Mas visando atenuar a amplitude da responsabilidade objetiva constitucional, Hely Lopes Meirelles acena com uma discriminação do conceito de risco, mas que recebe a oposição de autores como Alcino Falcão(Responsabilidade patrimonial das pessoas jurídicas de direito público, RDP 11:45). Para Hely Lopes Meirelles(Direito Administrativo brasileiro, São Paulo, 1978) , a teoria do risco integral faz surgir a obrigação de indenizar os danos, do ato lesivo e injusto causado à vítima pela Administração, não se exigindo qualquer falta do serviço público, nem culpa dos seus agentes; basta a lesão, sem o concurso do lesado; baseia-se esta teoria no risco que a atividade pública gera para os administrados e na possibilidade de acarretar danos a certos membros da comunidade impondo-lhes um ônus não suportado pelos demais. Entendia Hely Lopes Meirelles que a teoria do risco administrativo não se confunde com a teoria do risco integral: “Nesta a Administração ficaria obrigada a indenizar todo e qualquer dano suportado por terceiros, ainda que resulte de culpa ou dolo da vítima”; no risco administrativo embora se dispense a prova da culpa da Administração, permite-se que o Poder Público demonstre a culpa da vítima para excluir ou atenuar a indenização.

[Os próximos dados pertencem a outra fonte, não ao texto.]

(* ===== verification/Html.v ===== *)
(** * Escaping for HTML

    [esc] of [web/app.js] and [mdEscape] of [web/md.js], and what they buy: a
    tokenizer of HTML that has read markup with escaped values in it is in a
    state that does not depend on the values. *)

From Stdlib Require Import Ascii String ZArith NArith Lia.
From stdpp Require Import base list strings numbers.
From S2P Require Import Prelude JsString Regex.

Local Open Scope N_scope.

(** ** The two functions *)

(** The class of [esc] (ampersand, angle brackets, both quotes) and its table. *)
Definition esc_class : N → bool := cls_or (cls_of "&<>'") (N.eqb 34).
Definition esc_entity (c : N) : jstr :=
  if c =? ch "&" then js "&amp;"
  else if c =? ch "<" then js "&lt;"
  else if c =? ch ">" then js "&gt;"
  else if c =? 34 then js "&quot;"
  else js "&#39;".

(** [esc]: [None] is [null] or [undefined]. *)
Definition esc (s : option jstr) : jstr :=
  replace_all (RCls esc_class) (λ m, flat_map esc_entity (r_hit m)) (default [] s).

(** [mdEscape]: three passes, the ampersands first. *)
Definition md_escape (s : jstr) : jstr :=
  replace_all (RCls (cls_of ">")) (λ _, js "&gt;")
    (replace_all (RCls (cls_of "<")) (λ _, js "&lt;")
       (replace_all (RCls (cls_of "&")) (λ _, js "&amp;") s)).

Example esc_ex : esc (Some (jq "<a href=`x'&`>")) = js "&lt;a href=&quot;x&#39;&amp;&quot;&gt;".
Proof. by_compute. Qed.
(* ===== verification/Markdown.v ===== *)
(** * The renderer of the built-in guides: [web/md.js]

    [md_inline] is [mdInline], [renderMarkdown] the block loop.  The lines
    that are left play the part of the index [i]; the inner loops of the
    source are functions from the lines left to what they collect and the
    lines left after it.  Fuel bounds the outer loop by the number of lines,
    and [renderMarkdown_total] shows that it is always enough. *)

From Stdlib Require Import Ascii String ZArith NArith Lia.
From stdpp Require Import base list strings numbers.
From S2P Require Import Prelude JsString Regex Html.

Local Open Scope N_scope.

(** ** Inline spans *)

Definition bt : N := 96.
(* the split of code spans: a backtick, no backticks, a backtick *)
Definition re_code : re := RGrp 1 (rseq [RCls (N.eqb bt); rstar (cls_not (N.eqb bt)); RCls (N.eqb bt)]).
(* bold: two stars, text without stars, two stars *)
Definition re_bold : re :=
  rseq [RCls (cls_of "*"); RCls (cls_of "*"); RGrp 1 (rplus (cls_not (cls_of "*")));
        RCls (cls_of "*"); RCls (cls_of "*")].
(* italic: at the start or after white space or a parenthesis, a star, text
   without stars that does not begin with white space, a star *)
Definition re_em : re :=
  rseq [RGrp 1 (RAlt RBol (RCls (cls_or cls_s (cls_of "("))));
        RCls (cls_of "*");
        RGrp 2 (RSeq (RCls (cls_not (cls_or (cls_of "*") cls_s))) (rstar (cls_not (cls_of "*"))));
        RCls (cls_of "*")].
(* a link: text in brackets, target in parentheses *)
Definition re_link : re :=
  rseq [RCls (cls_of "["); RGrp 1 (rplus (cls_not (cls_of "]"))); RCls (cls_of "]");
        RCls (cls_of "("); RGrp 2 (rplus (cls_not (cls_or (cls_of ")") cls_s))); RCls (cls_of ")")].
(* /^[\w-]+\.md$/ *)
Definition re_guide : re := rseq [RBol; rplus (cls_or cls_w (cls_of "-")); rstr ".md"; REol].
(* http:// or https:// at the start *)
Definition re_http : re := rseq [RBol; rstr "http"; ropt (cls_of "s"); rstr "://"].

Definition md_link (text href : jstr) : jstr :=
  if re_test re_guide href then
    jq "<a href=`#` data-guide=`" ++ take (length href - 3) href ++ jq "`>" ++ text ++ js "</a>"
  else if re_test re_http href then
    jq "<a href=`" ++ href ++ jq "` target=`_blank` rel=`noopener`>" ++ text ++ js "</a>"
  else jq "<a href=`" ++ href ++ jq "`>" ++ text ++ js "</a>".

Definition md_bold_rep (m : rmat) : jstr := js "<strong>" ++ cap 1 (r_caps m) ++ js "</strong>".
Definition md_em_rep (m : rmat) : jstr :=
  cap 1 (r_caps m) ++ js "<em>" ++ cap 2 (r_caps m) ++ js "</em>".
Definition md_link_rep (m : rmat) : jstr := md_link (cap 1 (r_caps m)) (cap 2 (r_caps m)).

(** A part of the split: a code span, literal, or text. *)
Definition md_part (part : jstr) : jstr :=
  if starts_with [bt] part && starts_with [bt] (rev part) && (1 <? length part)%nat then
    js "<code>" ++ drop 1 (take (length part - 1) part) ++ js "</code>"
  else
    replace_all re_link md_link_rep (replace_all re_em md_em_rep (replace_all re_bold md_bold_rep part)).

Definition md_inline (s : jstr) : jstr := concat (map md_part (re_split1 re_code s)).

Example md_inline_ex :
  md_inline (js "a **b** (*c*) `x *y*` [vpn](vpn.md)") =
  js "a <strong>b</strong> (<em>c</em>) <code>x *y*</code> " ++ jq "<a href=`#` data-guide=`vpn`>vpn</a>".
Proof. by_compute. Qed.

(** ** Blocks *)

(* one to four #, white space, the rest of the line *)
Definition re_heading : re :=
  rseq [RBol; RGrp 1 (RRep (cls_of "#") 1 (Some 4%nat)); rplus cls_s; RGrp 2 (rstar cls_dot); REol].
(* three or more dashes, or stars *)
Definition re_hr : re :=
  rseq [RBol; RGrp 1 (RAlt (RRep (cls_of "-") 3 None) (RRep (cls_of "*") 3 None)); rstar cls_s; REol].
(* a bar at the start; a bar at the end, with white space *)
Definition re_bar_l : re := rseq [RBol; RCls (cls_of "|")].
Definition re_bar_r : re := rseq [RCls (cls_of "|"); rstar cls_s; REol].
(* /^:?-+:?$/ *)
Definition re_sep : re := rseq [RBol; ropt (cls_of ":"); rplus (cls_of "-"); ropt (cls_of ":"); REol].
(* a dash or a star, or digits and a dot *)
Definition re_bullet : re := RGrp 2 (RAlt (RCls (cls_of "-*")) (RSeq (rplus cls_d) (RCls (cls_of ".")))).
(* an item: indent, bullet, white space, the rest of the line *)
Definition re_li : re :=
  rseq [RBol; RGrp 1 (rstar cls_s); re_bullet; rplus cls_s; RGrp 3 (rstar cls_dot); REol].
(* the start of an item *)
Definition re_li_start : re := rseq [RBol; RGrp 1 (rstar cls_s); re_bullet; RCls cls_s].
(* /^\d+\.$/ *)
Definition re_ordered : re := rseq [RBol; rplus cls_d; RCls (cls_of "."); REol].
(* /^\s{2,}\S/ *)
Definition re_indent : re := rseq [RBol; RRep cls_s 2 None; RCls cls_S].
(* /^>\s?/ *)
Definition re_quote : re := rseq [RBol; RCls (cls_of ">"); ropt cls_s].
(* /\r\n/g *)
Definition re_crlf : re := rseq [RCls (N.eqb 13); RCls (N.eqb 10)].
(* ===== verification/Shell.v ===== *)
(** * Theme, user menu and guides (web/app.js, web/theme-init.js)

    The skin and the light or dark theme, kept in the browser's storage and
    put on the page once before the first paint and once by the application;
    the menu of the signed-in user with the listeners that close it; and the
    guides of the help page, which are loaded when they are opened. *)

From Stdlib Require Import Ascii String ZArith NArith Lia.
From stdpp Require Import base list gmap strings numbers.
From S2P Require Import Prelude JsString Markdown.

(** ** Theme *)

Record skin : Type := Skin { sk_id : jstr; sk_name : jstr }.
Definition SKINS : list skin := [Skin (js "console") (js "Console"); Skin (js "brass") (js "Brass & Iron")].

(** The two attributes of the page, the ticks of the menu and of the switch,
    and what is stored. *)
Record theme : Type := Theme {
  th_skin : jstr; th_theme : jstr; th_ticks : list bool; th_light : bool; th_stored : gmap jstr jstr }.

Definition applyTheme (t : jstr) (p : theme) : theme :=
  Theme (th_skin p) t (th_ticks p) (bool_decide (t = js "light")) (<[js "qg_theme" := t]> (th_stored p)).
Definition chosen_skin (s : jstr) : skin := default (Skin (js "console") (js "Console")) (List.find (λ k, bool_decide (sk_id k = s)) SKINS).
Definition applySkin (s : jstr) (p : theme) : theme :=
  let c := sk_id (chosen_skin s) in
  Theme c (th_theme p) (map (λ k, bool_decide (sk_id k = c)) SKINS) (th_light p) (<[js "qg_skin" := c]> (th_stored p)).
(** [localStorage.getItem(k) || d]. *)
Definition stored_or (k d : string) (m : gmap jstr jstr) : jstr := str_or (default [] (m !! js k)) (js d).
(** theme-init.js, before the first paint. *)
Definition theme_init (stored : gmap jstr jstr) : theme :=
  Theme (stored_or "qg_skin" "console" stored) (stored_or "qg_theme" "dark" stored) [] false stored.
(** app.js as it runs. *)
Definition theme_boot (p : theme) : theme :=
  let p := applyTheme (stored_or "qg_theme" "dark" (th_stored p)) p in
  applySkin (stored_or "qg_skin" "console" (th_stored p)) p.

Inductive theme_event : Type := HLight (b : bool) | HSkin (i : nat) | HReload.
Definition theme_step (p : theme) (e : theme_event) : theme :=
  match e with
  | HLight b => applyTheme (if b then js "light" else js "dark") p
  | HSkin i => match SKINS !! i with Some k => applySkin (sk_id k) p | None => p end
  | HReload => theme_boot (theme_init (th_stored p))
  end.
Definition theme_run (p : theme) (es : list theme_event) : theme := fold_left theme_step es p.

(** ** The user menu *)

(** Whether it is open, whether its two listeners are on the document, and
    whether its button has the focus. *)
Record menu : Type := Menu { mn_open : bool; mn_expanded : bool; mn_click : bool; mn_key : bool; mn_focus : bool }.
Definition openMenu (m : menu) : menu := Menu true true true true (mn_focus m).
Definition closeUserMenu (m : menu) : menu := Menu false false false false (mn_focus m).
Inductive menu_event : Type :=
  | MButton | MClick (inside : bool)  (* a click that is not on the button *) | MItem  (* an account entry *) | MKey (escape : bool) | MSignOut.
(** The capturing listener of the document runs first. *)
Definition menu_step (m : menu) (e : menu_event) : menu :=
  match e with
  | MButton => if mn_open m then closeUserMenu m else openMenu m
  | MClick inside => if mn_click m && negb inside then closeUserMenu m else m
  | MItem => if mn_open m then closeUserMenu m else m
  | MKey escape => if mn_key m && escape then let m := closeUserMenu m in Menu (mn_open m) (mn_expanded m) (mn_click m) (mn_key m) true else m
  | MSignOut => closeUserMenu m
  end.
Definition menu_run (m : menu) (es : list menu_event) : menu := fold_left menu_step es m.
Definition menu_html : menu := Menu false false false false false.

(** ** Guides *)

Definition GUIDES : list (string * string) :=
  [("getting-started", "Getting started"); ("configuration", "Configuration reference"); ("sso", "Access control & SSO");
   ("docker", "Docker labels"); ("streams", "Streams & port forwards"); ("vpn", "VPN: devices, portal, LAN access")]%string.
Definition guide_title (id : jstr) : option jstr :=
  option_map (λ g : string * string, js g.2) (List.find (λ g, bool_decide (js g.1 = id)) GUIDES).
Definition unavailable : jstr := js "# Unavailable" ++ [10; 10]%N ++ js "This guide could not be loaded.".

(** [gd_cards]: the cards of the index; [gd_jobs]: the guides being loaded. *)
Record guides : Type := Guides {
  gd_cards : nat; gd_index_hidden : bool; gd_view_hidden : bool; gd_back_hidden : bool; gd_faq_hidden : bool; gd_title : jstr; gd_view : jstr;
  gd_jobs : list jstr }.
Definition renderGuideIndex (g : guides) : guides :=
  if (gd_cards g =? 0)%nat then
    Guides (length GUIDES) (gd_index_hidden g) (gd_view_hidden g) (gd_back_hidden g) (gd_faq_hidden g) (gd_title g) (gd_view g) (gd_jobs g)
  else g.
Definition guide_jobs (l : list jstr) (g : guides) : guides :=
  Guides (gd_cards g) (gd_index_hidden g) (gd_view_hidden g) (gd_back_hidden g) (gd_faq_hidden g) (gd_title g) (gd_view g) l.
Definition openGuide (id : jstr) (g : guides) : guides :=
  match guide_title id with Some _ => guide_jobs (gd_jobs g ++ [id]) g | None => g end.
(** From the reply on, [None] when it failed. *)
Definition guide_reply (id : jstr) (md : option jstr) (g : guides) : guides :=
  Guides (gd_cards g) true false false true (default [] (guide_title id)) (default [] (renderMarkdown (default unavailable md))) (gd_jobs g).
Definition closeGuide (g : guides) : guides :=
  Guides (gd_cards g) false true true false (js "Guides") (gd_view g) (gd_jobs g).

(** [docs] are the files of the guides, by name; a load that works brings its
    file. *)
Inductive guide_event : Type := UIndex | UOpen (id : jstr) | UBack | UReply (i : nat) (ok : bool).
Section guides.
Context (docs : jstr → jstr).
Definition guide_step (g : guides) (e : guide_event) : guides :=
  match e with
  | UIndex => renderGuideIndex g
  | UOpen id => openGuide id g
  | UBack => closeGuide g
  | UReply i ok =>
      match gd_jobs g !! i with
      | Some id => guide_reply id (if ok then Some (docs id) else None) (guide_jobs (delete i (gd_jobs g)) g)
      | None => g
      end
  end.
Definition guide_run (g : guides) (es : list guide_event) : guides := fold_left guide_step es g.
End guides.
Definition guides_html : guides := Guides 0 false true true false (js "Guides") [] [].

(** ** Properties *)

Definition skin_id (s : jstr) : Prop := s ∈ map sk_id SKINS.
Lemma chosen_in s : skin_id (sk_id (chosen_skin s)).
Proof.
  unfold chosen_skin. destruct (List.find _ SKINS) as [k|] eqn:E; [|by left]. apply find_some in E as [H%list_elem_of_In _].
  apply list_elem_of_fmap. by exists k.
Qed.
Lemma chosen_known s : skin_id s → sk_id (chosen_skin s) = s.
Proof.
  revert s. apply (list.Forall_forall (λ s, sk_id (chosen_skin s) = s)). apply (bool_decide_unpack _). by_compute.
Qed.

Lemma qg_keys : js "qg_theme" ≠ js "qg_skin".
Proof. apply (bool_decide_unpack _). by_compute. Qed.

(** The page and the storage say the same. *)
Record theme_ok (p : theme) : Prop := {
  tk_skin : th_stored p !! js "qg_skin" = Some (th_skin p);
  tk_known : skin_id (th_skin p);
  tk_theme : th_stored p !! js "qg_theme" = Some (th_theme p);
  tk_set : th_theme p ≠ [];
  tk_light : th_light p = bool_decide (th_theme p = js "light");
  tk_ticks : th_ticks p = map (λ k, bool_decide (sk_id k = th_skin p)) SKINS }.

Lemma applyTheme_ok t p : t ≠ [] → theme_ok p → theme_ok (applyTheme t p).
Proof.
  intros Ht [H1 H2 H3 H4 H5 H6]. constructor; cbn; try done; [|by rewrite lookup_insert_eq].
  by rewrite lookup_insert_ne by apply qg_keys.
Qed.
Lemma applySkin_ok s p : th_stored p !! js "qg_theme" = Some (th_theme p) → th_theme p ≠ [] →
  th_light p = bool_decide (th_theme p = js "light") → theme_ok (applySkin s p).
Proof.
  intros H1 H2 H3. constructor; cbn; try done; [by rewrite lookup_insert_eq|apply chosen_in|].
  rewrite lookup_insert_ne; [done|]. intros E. by apply qg_keys.
Qed.
Lemma theme_boot_ok p : theme_ok (theme_boot p).
Proof.
  unfold theme_boot. apply applySkin_ok; cbn; [by rewrite lookup_insert_eq| |done].
  unfold stored_or. destruct (default [] _); cbn; [apply (bool_decide_unpack _); by_compute|done].
Qed.
Lemma theme_step_ok p e : theme_ok p → theme_ok (theme_step p e).
Proof.
  intros H. destruct e as [b|i|]; cbn [theme_step].
  - apply applyTheme_ok; [|done]. destruct b; apply (bool_decide_unpack _); by_compute.
  - destruct (SKINS !! i) as [k|]; [|done]. destruct H. by apply applySkin_ok.
  - apply theme_boot_ok.
Qed.

Lemma stored_or_some k d m s : m !! js k = Some s → s ≠ [] → stored_or k d m = s.
Proof. intros H Hs. unfold stored_or. rewrite H. by destruct s. Qed.

(** C29. No flash of the wrong palette: once the application has run, whatever
    was stored before and whatever is chosen since, a reload paints first with
    exactly the skin and theme the application then applies, which are those
    that were shown before; the skin is one there is, and the menu ticks it
    and no other. *)
Theorem reload_paints_same stored es (p := theme_run (theme_boot (theme_init stored)) es) :
  let first := theme_init (th_stored p) in
  let again := theme_boot first in
  (th_skin first, th_theme first) = (th_skin p, th_theme p)
  ∧ (th_skin again, th_theme again, th_light again, th_ticks again) = (th_skin p, th_theme p, th_light p, th_ticks p)
  ∧ skin_id (th_skin p) ∧ th_ticks p = map (λ k, bool_decide (sk_id k = th_skin p)) SKINS
  ∧ th_light p = bool_decide (th_theme p = js "light").
Proof.
  assert (theme_ok p) as [H1 H2 H3 H4 H5 H6].
  { unfold p, theme_run. generalize (theme_boot_ok (theme_init stored)). generalize (theme_boot (theme_init stored)).
    induction es as [|e es IH]; intros q Hq; [done|]. cbn [fold_left]. by apply IH, theme_step_ok. }
  assert (th_skin p ≠ []) as Hs.
  { intros E. rewrite E in H2. revert H2. apply (bool_decide_unpack _). by_compute. }
  cbv zeta. unfold theme_init at 1 2. cbn [th_skin th_theme].
  rewrite (stored_or_some _ _ _ _ H1 Hs), (stored_or_some _ _ _ _ H3 H4). split; [done|]. split; [|done].
  unfold theme_boot, applyTheme, applySkin. cbn [theme_init th_skin th_theme th_light th_ticks th_stored].
  rewrite (stored_or_some _ _ _ _ H3 H4).
  assert (stored_or "qg_skin" "console" (<[js "qg_theme" := th_theme p]> (th_stored p)) = th_skin p) as ->.
  { apply stored_or_some; [|done]. by rewrite lookup_insert_ne by apply qg_keys. }
  by rewrite (chosen_known _ H2), <- H5, <- H6.
Qed.

(** The listeners are on the document exactly while the menu is open: no
    click or key is watched for nothing, and none is watched twice. *)
Lemma menu_listens es : let m := menu_run menu_html es in
  mn_expanded m = mn_open m ∧ mn_click m = mn_open m ∧ mn_key m = mn_open m.
Proof.
  assert (∀ m, mn_expanded m = mn_open m ∧ mn_click m = mn_open m ∧ mn_key m = mn_open m →
    let m' := fold_left menu_step es m in mn_expanded m' = mn_open m' ∧ mn_click m' = mn_open m' ∧ mn_key m' = mn_open m') as H; [|by apply H].
  induction es as [|e es IH]; intros m H; [done|]. apply IH. destruct m as [o x c k f]. cbn in H. destruct H as (-> & -> & ->).
  destruct e as [|[]| |[]|]; cbn; by destruct o.
Qed.

(** The guide that is shown. *)
Section shown.
Context (docs : jstr → jstr).

(** The guide [id] on the page, or the note in its place. *)
Definition shows_guide (id : jstr) (g : guides) : Prop :=
  guide_title id = Some (gd_title g)
  ∧ (renderMarkdown (docs id) = Some (gd_view g) ∨ renderMarkdown unavailable = Some (gd_view g)).
Record guides_ok (g : guides) : Prop := {
  gk_jobs : Forall (λ id, guide_title id ≠ None) (gd_jobs g);
  gk_hidden : gd_index_hidden g = negb (gd_view_hidden g) ∧ gd_back_hidden g = gd_view_hidden g ∧ gd_faq_hidden g = negb (gd_view_hidden g);
  gk_view : if gd_view_hidden g then gd_title g = js "Guides" else ∃ id, shows_guide id g }.

Lemma guide_step_ok g e : guides_ok g → guides_ok (guide_step docs g e).
Proof.
  intros [H1 H2 H3]. destruct e as [|id| |i ok]; cbn [guide_step].
  - unfold renderGuideIndex. by destruct (gd_cards g =? 0)%nat.
  - unfold openGuide. destruct (guide_title id) eqn:E; [|done]. constructor; [|done..]. cbn. apply list.Forall_app. split; [done|].
    apply list.Forall_singleton. by rewrite E.
  - by constructor.
  - destruct (gd_jobs g !! i) as [id|] eqn:E; [|done]. pose proof (list.Forall_lookup_1 _ _ _ _ H1 E) as Hid. cbv beta in Hid. constructor; cbn.
    + by apply list.Forall_delete.
    + done.
    + exists id. unfold shows_guide. cbn. destruct (guide_title id); [|done]. split; [done|].
      destruct (renderMarkdown_some (docs id)) as [s Es], (renderMarkdown_some unavailable) as [s' Es'].
      destruct ok; [left|right]; cbn; by rewrite ?Es, ?Es'.
Qed.

(** The help page: after any events, with guides opened while others are
    still being loaded, going back before a guide arrives, and loads that
    fail, either the index is shown with its title, or one guide is: the text
    under its title is the file of that guide, rendered, or the note that it
    could not be loaded, and the button back is there. *)
Theorem guide_matches_title es (g := guide_run docs guides_html es) :
  (gd_index_hidden g = negb (gd_view_hidden g) ∧ gd_back_hidden g = gd_view_hidden g ∧ gd_faq_hidden g = negb (gd_view_hidden g))
  ∧ (if gd_view_hidden g then gd_title g = js "Guides" else ∃ id, shows_guide id g).
Proof.
  assert (guides_ok g) as [_ H1 H2]; [|done]. unfold g, guide_run.
  assert (guides_ok guides_html) as H0 by (constructor; [by apply list.Forall_nil|done..]). revert H0. generalize guides_html.
  induction es as [|e es IH]; intros q Hq; [done|]. cbn [fold_left]. by apply IH, guide_step_ok.
Qed.
End shown.
Lemma view_matches_address_witness :
  ∃ page section, view_of sample_ui = ([page], option_list section)
    ∧ routeFromHash (u_hash sample_ui) = (page, section) ∧ page = js "settings".
Proof.
  destruct (view_matches_address sample_ui sample_reachable) as (p & s & H1 & H2 & _); [by_compute|].
  exists p, s. split_and!; [done..|]. vm_compute in H1. injection H1 as <- _. by_compute.
Defined.

Lemma reload_same_view_witness :
  view_of (rstep (loaded_at (u_back sample_ui) (u_hash sample_ui) (u_fwd sample_ui)) (ELogin false)) = view_of sample_ui.
Proof. apply (reload_same_view sample_ui sample_reachable). by_compute. Defined.

Lemma back_returns_witness :
  view_of (rstep (rstep sample_ui (ESection (js "settings") (js "backup"))) EBack) = ([js "settings"], [js "general"]).
Proof.
  pose proof (back_returns sample_ui (ESection (js "settings") (js "backup")) sample_reachable) as H.
  cbv zeta in H. rewrite decide_False in H by (intros E; vm_compute in E; discriminate).
  destruct H as (_ & H & _); [by_compute|done| |].
  - eexists. split; [reflexivity|]. apply (bool_decide_unpack _). by_compute.
  - rewrite H. by_compute.
Defined.

(** An address that names a property every object inherits passes the test of
    [switchPage] for a page that exists: the page goes blank, no section and
    no loader runs, and the address stays. *)
Theorem inherited_name_blanks :
  let u := rstep sample_ui (ETyped (js "#/constructor")) in
  app_hidden u = false ∧ view_of u = ([], []) ∧ u_hash u = js "#/constructor" ∧ u_loaded u = u_loaded sample_ui.
Proof. split_and!; by_compute. Qed.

Mostra, logo após, que a teoria do risco administrativo, embora dispense a prova da culpa da Administração, permite que o Poder Público demonstre a culpa da vítima, para excluir e atenuar a indenização, o que não aconteceria no caso de risco integral, modalidade extremada do risco administrativo, e segundo o qual a Administração fica obrigada a indenizar todo e qualquer dano suportado por terceiros, ainda que resultante de culpa ou dolo da vítima. Ora, como observam Mário Marzagão e Otávio de Bastos(Responsabilidade pública, 1956), essa teoria jamais foi acolhida em toda a sua intensidade.

A teoria do risco administrativo foi adotada pela doutrina, sendo reconhecida como a que mais se mostra adequada à compreensão da responsabilidade civil do Estado, acrescentando-se que, na legislação brasileira, a Administração Pública pode ser responsabilizada na forma do risco integral apenas quando praticar dano ambiental, na forma do artigo 14 da Lei 6.938/81, e artigo 225, § 3º, da Constituição Federal, ou dano nuclear, nos termos do artigo 21, XIII, alínea “ d”, da Constituição Federal.

Aliás, a jurisprudência do Supremo Tribunal Federal estava em consonância com a doutrina majoritária, entendendo que a teoria adotada por nosso ordenamento jurídico, como regra, foi a do risco administrativo, a qual, conforme já dito, admite que o Estado demonstre, em sua defesa, a presença de causa excludente da responsabilidade(AgR no AI 577.908/GO, AgR no Ai 636.814/DF).

Caio Tácito (RDA 55/262) entende cabível a responsabilidade objetiva nos casos de dano anormal, decorrente de atividade lícita do Poder Público, mas lesiva ao particular.

Em posição oposta estão Aguiar Dias (RDA 15/65), Mário Mazagão (Curso de direito administrativo, 6ª edição, RT, 1977, pág. 203) e ainda Hely Lopes Meirelles (Direito administrativo brasileiro, 32ª edição, São Paulo, pág. 2006), todos considerando que desde o texto de 1988, a responsabilidade objetiva é a regra.

Mas não se desconhece que há campo vasto para a responsabilidade subjetiva no caso de atos omissivos, determinando a responsabilidade pela teoria da culpa ou falta de serviço, seja porque o serviço não funcionou, quando deveria funcionar normalmente, seja porque funcionou mal ou funcionou tardiamente.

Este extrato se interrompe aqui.